Can Doc Rivers save the Clippers from himself?


If it’s not one thing it’s another with Doc Rivers.

A man of dual roles, head coach and team president, in a brief tenure with the Clippers he continues to find ways to hinder the team. Early on, Rivers failed to surround his superstars and star center with a capable bench, relying on players either over the hill in age or under the bar in performance to keep things afloat when his go-to guys are on the bench. It failed the Clippers in 2013 and repeated in 2014 — though context shows bad bench production wasn’t the lone reason why the franchise has yet to surpass the second round of the playoffs.

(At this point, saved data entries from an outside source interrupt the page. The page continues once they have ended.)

(** The whole of MetricsHandler: status, headers and body. *)
Definition MetricsHandler (m : option Metrics.Metrics) (blocked : option (list Detector.AgentStatus))
    (method : string) (now : Z) : option Metrics.Metrics * (Z * Header * list byte) :=
  match Metrics.MetricsHandler m blocked method now with
  | (m', (status, Some snap)) =>
      (m', (status, header_Set ∅ "Content-Type" "application/json",
            encode_snapshot (match m with Some _ => true | None => false end) snap))
  | (m', (status, None)) => (m', (status, header_Set ∅ "Allow" "GET", []))
  end.

(** ** The document is read back *)

(** Every integer fits its width. *)
Definition snapshot_ok (s : Metrics.MetricsSnapshot) : Prop :=
  in_int64 (Metrics.ActiveRequests s) /\ in_int64 (Metrics.TotalRequests s)
  /\ in_int64 (Metrics.LoopBlocks s) /\ in_int64 (Metrics.BlockedAgents s)
  /\ in_int64 (Metrics.SavedCostMicroUSD s) /\ in_int64 (Metrics.AvgLatencyMicro s)
  /\ in_int64 (Metrics.UptimeSeconds s)
  /\ Forall (fun p => in_int64 (Metrics.tp_Second p) /\ in_int64 (Metrics.tp_Tokens p)) (Metrics.TokenSeries s)
  /\ Forall (fun t => in_int64 (Metrics.te_Timestamp t) /\ in_int64 (Metrics.te_SavedMicro t)) (Metrics.RecentTriggers s).

Lemma slice_ok {A} (f : A -> jtree) (l : list A) (Q : A -> Prop) (h : Z) :
  Forall Q l -> (forall a, Q a -> tree_ok (f a) /\ height (f a) <= h) -> 0 <= h ->
  tree_ok (JtSlice (f <$> l)) /\ height (JtSlice (f <$> l)) <= 1 + h.
Proof.
  intros Hl Hf Hh. cbn [tree_ok height]. induction Hl as [|a l Ha Hl [IH1 IH2]]; [cbn; split; [done|lia]|].
  rewrite fmap_cons. cbn [foldr]. destruct (Hf a Ha). split; [done|]. lia.
Qed.

Lemma snapshot_tree_ok made v s :
  snapshot_ok s -> print_float (Metrics.TokenVelocity s) = Some v ->
  tree_ok (MetricsSnapshot_tree made v s) /\ height (MetricsSnapshot_tree made v s) <= 3.
Proof.
  intros (? & ? & ? & ? & ? & ? & ? & Hser & Htr) Hv. apply float_number_ok in Hv.
  assert (tree_ok (if made then JtSlice (TokenPoint_tree <$> Metrics.TokenSeries s) else JtNull)
          /\ height (if made then JtSlice (TokenPoint_tree <$> Metrics.TokenSeries s) else JtNull) <= 2) as [Hs1 Hs2].
  { destruct made; [|cbn; split; [done|lia]]. eapply (slice_ok _ _ _ 1 Hser); [|lia].
    intros p [Hp1 Hp2]. split; [by cbn|cbn; lia]. }
  assert (tree_ok (if made then JtSlice (TriggerEvent_tree <$> Metrics.RecentTriggers s) else JtNull)
          /\ height (if made then JtSlice (TriggerEvent_tree <$> Metrics.RecentTriggers s) else JtNull) <= 2) as [Ht1 Ht2].
  { destruct made; [|cbn; split; [done|lia]]. eapply (slice_ok _ _ _ 1 Htr); [|lia].
    intros t [Hp1 Hp2]. unfold TriggerEvent_tree, m_str_omit.
    destruct (String.eqb (Metrics.te_AgentID t) ""), (String.eqb (Metrics.te_Model t) "");
      (split; [by cbn|cbn; lia]). }
  unfold MetricsSnapshot_tree. cbn [tree_ok height foldr snd m_int]. split; [by split_and!|]. lia.
Qed.

(** What finops-run keeps of a snapshot. *)
Definition figures (s : Metrics.MetricsSnapshot) : StatusBar.metricsSnapshot :=
  {| StatusBar.ActiveRequests := Metrics.ActiveRequests s; StatusBar.TotalRequests := Metrics.TotalRequests s;
     StatusBar.LoopBlocks := Metrics.LoopBlocks s; StatusBar.BlockedAgents := Metrics.BlockedAgents s;
     StatusBar.SavedCostMicroUSD := Metrics.SavedCostMicroUSD s;
     StatusBar.AvgLatencyMicro := Metrics.AvgLatencyMicro s; StatusBar.TokenVelocity := Metrics.TokenVelocity s;
     StatusBar.UptimeSeconds := Metrics.UptimeSeconds s |}.

Definition bar_fields : list (string * ty) :=
  match StatusBar.snapshot_doc with TStruct fs => fs | _ => [] end.

Ltac known_field lem :=
  erewrite (member_known bar_fields); [|vm_compute; reflexivity|reflexivity|reflexivity|eapply lem; eassumption];
  cbn [insert list_insert].

Lemma members_decoded made v s :
  snapshot_ok s -> parse_float v = Some (Metrics.TokenVelocity s) ->
  match tree_json (MetricsSnapshot_tree made v s) with
  | JObj kvs =>
      foldl (member_step bar_fields) (snd <$> map (fun f => (fst f, zero_of (snd f))) bar_fields, true) kvs
      = ([GInt (Metrics.ActiveRequests s); GInt (Metrics.TotalRequests s); GInt (Metrics.LoopBlocks s);
          GInt (Metrics.BlockedAgents s); GInt (Metrics.SavedCostMicroUSD s); GInt (Metrics.AvgLatencyMicro s);
          GFloat (Metrics.TokenVelocity s); GInt (Metrics.UptimeSeconds s)], true)
  | _ => False
  end.
Proof.
  intros (? & ? & ? & ? & ? & ? & ? & _) Hv. cbn [MetricsSnapshot_tree tree_json map fst snd m_int json_of].
  cbn [bar_fields StatusBar.snapshot_doc map fmap list_fmap fst snd zero_of].
  cbn [foldl].
  known_field decode_int. known_field decode_int. known_field decode_int. known_field decode_int.
  known_field decode_int. known_field decode_int. known_field decode_float.
  rewrite (member_unknown bar_fields) by (vm_compute; reflexivity).
  rewrite (member_unknown bar_fields) by (vm_compute; reflexivity).
  known_field decode_int. reflexivity.
Qed.

(** Over the wire, a snapshot arrives whole. *)
Lemma snapshot_arrives made v s :
  snapshot_ok s -> print_float (Metrics.TokenVelocity s) = Some v ->
  StatusBar.Metrics (StatusBar.Answered 200 (encode_snapshot made s)) = Ok (figures s).
Proof.
  intros Hok Hv. destruct (snapshot_tree_ok made v s Hok Hv) as [Ht Hh].
  destruct (print_float_back _ _ [","%byte] Hv) as (Hf & _);
    [exists ","%byte, []; split; [done|by left]|].
  pose proof (members_decoded made v s Hok Hf) as Hm.
  unfold StatusBar.Metrics. change (200 =? 200) with true. cbn [negb].
  unfold encode_snapshot. rewrite Hv. unfold StatusBar.decode_first.
  rewrite (tree_back _ Ht); [|rewrite length_app; lia|lia|unfold maxNestingDepth; lia|by right].
  destruct (tree_json (MetricsSnapshot_tree made v s)) as [| | | | |kvs]; try done.
  assert (decode (JObj kvs) StatusBar.snapshot_doc (zero_of StatusBar.snapshot_doc)
    = (let '(vs, ok) := foldl (member_step bar_fields)
         (snd <$> map (fun f => (fst f, zero_of (snd f))) bar_fields, true) kvs in (GStruct vs, ok))) as ->
    by reflexivity.
  by rewrite Hm.
Qed.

Now the issues — to be clear, the GM ones are still full on the table as this could be year no.3 the off-season hasn’t equated to an improved bench — stem from Rivers the coach.

When the Clippers fired Vinny Del Negro in 2013 and followed up with the rare coaching trade that’d send Rivers to Los Angeles after he decided time was up in Boston (Ray Allen had moved on to Miami, Rajon Rondo was growing into the player we know today, Paul Pierce and Kevin Garnett were traded, the Celtics were to longer contenders, even in an inadequate Eastern Conference, and Danny Ferry was ready to move into the future, a future that is looking better by the day). The move from Del Negro to Rivers, 25 percent Chris Paul enforcing his will over the front office as the point guard stood as an unrestricted free agent with suitors from other contending team, and the other 75 percent, an outright coaching upgrade. While Del Negro had done a good job building the team up from the day of his arrival in 2011, he and the team reached a ceiling, and the flaws that were once buried underneath a team with zero expectations; but once Paul came onboard via trade, expectations skyrocketed and the world was able to view the Clippers under a playoff lens, showing the world what VDN wasn’t capable of doing would keep a talented group from, for lack of better language, leveling up.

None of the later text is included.